A decade after the Great Recession, U.S. wage inflation appears to be the latest economic trend creating new challenges for companies trying to optimize their site selection, expansion and consolidation strategies. There has been a convergence of factors leading up to what you could call the Great Wage Inflation of 2019. Unlike previous expansionary economic periods, wage inflation has been extremely low and slow to rise. It appears to be peaking at 4% in 2019. Factors including changing minimum wage laws, historic low unemployment and strong job demand are causing wages to increase at pre-recession levels especially for hourly type workers in call centers, manufacturing plants, distribution centers and retail as well as higher-end occupations such as software development and engineering.
Wage inflation approaches 4% in recent quarters
Based on an analysis of the Federal Reserve Bank of Atlanta, wage inflation is approaching 4% in recent quarters of 2019. Comparatively, wage inflation reached similar levels prior to the Great Recession and over 5% prior to the Dot-Com Bubble. The following graph provides a snapshot of overall weighted wage inflation over the last 20 years. If you visit the Atlanta’s Fed Wage Growth Tracker website you can calculate different variations of wage inflation by education, gender and industry.

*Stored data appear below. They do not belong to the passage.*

(** ** The life of a job *)
Definition launched (st : string) : Prop := st = "submitting" ∨ st = "accepted" ∨ st = "uncertain".
Inductive life_step : DeliveryRow → DeliveryRow → Prop :=
| job_submitted d t :
    dl_status d = "ready" → dl_submit d = None → dl_control d = None →
    life_step d (with_status "submitting" (with_submit t d))
| job_bound d t :
    launched (dl_status d) → life_step d (with_state "accepted" None (with_backend t d))
| job_doubted d reason :
    launched (dl_status d) → among JOB_REASONS reason = true → life_step d (with_state "uncertain" (Some reason) d)
| job_controlled d t :
    dl_control d = None → dl_status d ≠ "terminal" → life_step d (with_control t d)
| job_acknowledged d t :
    is_Some (dl_control d) → is_Some (dl_backend d) → life_step d (with_control_ack t d)
| job_not_launched d t :
    dl_status d = "ready" → dl_submit d = None → is_Some (dl_control d) →
    life_step d (with_status "terminal" (with_terminal t d))
| job_ended d t :
    launched (dl_status d) → dl_terminal d = None → life_step d (with_state "terminal" None (with_terminal t d)).
(** What the columns of a delivery may be *)
Record life_ok (d : DeliveryRow) : Prop := {
  life_state : among JOB_STATES (dl_status d) = true;
  life_ready : dl_status d = "ready" → dl_submit d = None ∧ dl_backend d = None;
  life_launched : launched (dl_status d) → is_Some (dl_submit d);
  life_terminal : dl_status d = "terminal" ↔ is_Some (dl_terminal d);
  life_uncertain : dl_status d = "uncertain" ↔ is_Some (dl_uncertainty d);
  life_accepted : dl_status d = "accepted" → is_Some (dl_backend d);
  life_backend : is_Some (dl_backend d) → is_Some (dl_submit d);
  life_control_ack : is_Some (dl_control_ack d) → is_Some (dl_control d) ∧ is_Some (dl_backend d);
  life_unlaunched : dl_status d = "terminal" → dl_submit d = None → is_Some (dl_control d)
}.
(** What stays *)
Record life_keeps (d d' : DeliveryRow) : Prop := {
  submit_kept : is_Some (dl_submit d) → dl_submit d' = dl_submit d;
  terminal_kept : dl_status d = "terminal" → dl_status d' = "terminal" ∧ dl_terminal d' = dl_terminal d ∧ dl_submit d' = dl_submit d;
  control_kept : is_Some (dl_control d) → dl_control d' = dl_control d;
  uncontrolled_kept : dl_status d = "terminal" → dl_control d' = dl_control d
}.
#[export] Instance life_keeps_preorder : PreOrder life_keeps.
Proof.
  split; [by split |]. intros x y z [A1 A2 A3 A4] [B1 B2 B3 B4]. split.
  - intros H. rewrite B1; [by apply A1 |]. by rewrite A1.
  - intros H. destruct (A2 H) as (H1 & H2 & H3). destruct (B2 H1) as (K1 & K2 & K3). split_and!; congruence.
  - intros H. rewrite B3; [by apply A3 |]. by rewrite A3.
  - intros H. destruct (A2 H) as (H1 & _). rewrite B4 by done. by apply A4.
Qed.
Lemma ready_ok : life_ok ready_row.
Proof. split; cbn; try done; try (by intros [H | [H | H]]); try (by split; [| intros []]); by intros []. Qed.
Lemma launched_not st : launched st → st ≠ "ready" ∧ st ≠ "terminal".
Proof. by intros [-> | [-> | ->]]. Qed.
Lemma life_step_keeps d d' : life_step d d' → life_keeps d d'.
Proof.
  intros Hst. destruct Hst as [d t Hr Hs Hc | d t Hl | d reason Hl _ | d t Hc Ht | d t Hc Hb | d t Hr Hs Hc | d t Hl Ht]; split; cbn; try done;
    try (rewrite Hs; by intros []); try (rewrite Hc; by intros []); try (intros H; rewrite H in *; by destruct (launched_not _ Hl)); try congruence.
Qed.
Lemma unended d : life_ok d → dl_status d ≠ "terminal" → dl_terminal d = None.
Proof. intros Hok Hne. apply eq_None_not_Some. by rewrite <- (life_terminal d Hok). Qed.
Lemma undoubted d : life_ok d → dl_status d ≠ "uncertain" → dl_uncertainty d = None.
Proof. intros Hok Hne. apply eq_None_not_Some. by rewrite <- (life_uncertain d Hok). Qed.
Lemma none_some {A} (o : option A) : o = None → is_Some o → False.
Proof. by intros -> []. Qed.
Lemma life_step_ok d d' : life_ok d → life_step d d' → life_ok d'.
Proof.
  intros Hok Hst. pose proof Hok as [H1 H2 H3 H4 H5 H6 H7 H8 H9].
  destruct Hst as [d t Hr Hs Hc | d t Hl | d reason Hl _ | d t Hc Ht | d t Hc Hb | d t Hr Hs Hc | d t Hl Ht].
  - pose proof (unended d Hok ltac:(congruence)) as Hn. pose proof (undoubted d Hok ltac:(congruence)) as Hu.
    split; cbn; rewrite ?Hn, ?Hu; try done; try (by split; [| intros []]).
  - destruct (launched_not _ Hl) as [_ Hn]. pose proof (H3 Hl). pose proof (unended d Hok Hn) as Hnone.
    split; cbn; rewrite ?Hnone; try done; try (by split; [| intros []]). intros Ha. by destruct (H8 Ha).
  - destruct (launched_not _ Hl) as [_ Hn]. pose proof (H3 Hl). pose proof (unended d Hok Hn) as Hnone.
    split; cbn; rewrite ?Hnone; try done; try (by split; [| intros []]).
  - split; cbn; try done. intros Ha. destruct (H8 Ha). done.
  - split; cbn; try done.
  - pose proof (undoubted d Hok ltac:(congruence)) as Hu.
    split; cbn; rewrite ?Hu; try done; try (by intros [? | [? | ?]]); try (by split; [| intros []]).
  - destruct (launched_not _ Hl) as [_ Hn]. pose proof (H3 Hl) as Hsub.
    split; cbn; try done; try (by intros [? | [? | ?]]); try (by split; [| intros []]). by intros _ ?%none_some.
Qed.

New minimum wage laws cause big increase for hourly workers
Minimum wage increases are another major factor contributing to wage inflation, and they often influence site selection decisions. Minimum wages have increased over the last five years in many states creating challenges for companies trying to control costs at existing locations and plan for new sites. These rising rates have especially impacted labor availability and labor costs for employers paying slightly above minimum wage. Retail, call center, warehouse and unskilled production workers will be the most affected by the continued minimum wage increases. The following map indicates each state’s minimum wage by 2025.
Minimum Wages by 2025
For additional details on minimum wage trends, you can download the Minimum Wage Report 2020 analyzing current and future minimum wages.
Unemployment reaches historic lows as job demand peaks
Wage inflation is greatly impacted by unemployment and job demand. The unemployment rate dropped to 3.5% in September which is its lowest in 50 years. The prolonged low unemployment rate combined with economic expansion has created extremely tight labor conditions. As a result, we have seen job postings peaking as employers are heavily recruiting to find employees to fill open positions. The following graph analyzes job demand based on the ratio of total job postings to unique, or deduplicated, job postings. A higher than average posting intensity can mean that employers are putting more effort than normal into hiring that position. As shown, the job demand is at its highest level in last three years.
Job Posting Intensity
Wage inflation definitely feels like it has intensified in the last couple of years; however, it is relatively low when compared to the years leading up to previous major recessions. Employers appear to have grown accustomed to extremely low wage inflation since emerging from the Great Recession. This trend, combined with the extremely tight labor conditions, seems to be slowing down growth plans for companies in the U.S. and causing many companies to rethink their site selection strategies for high demand occupations such as workers in call centers, manufacturing plants, distribution centers and software development. Only time will tell if this trend will lead into a recession in the very near future.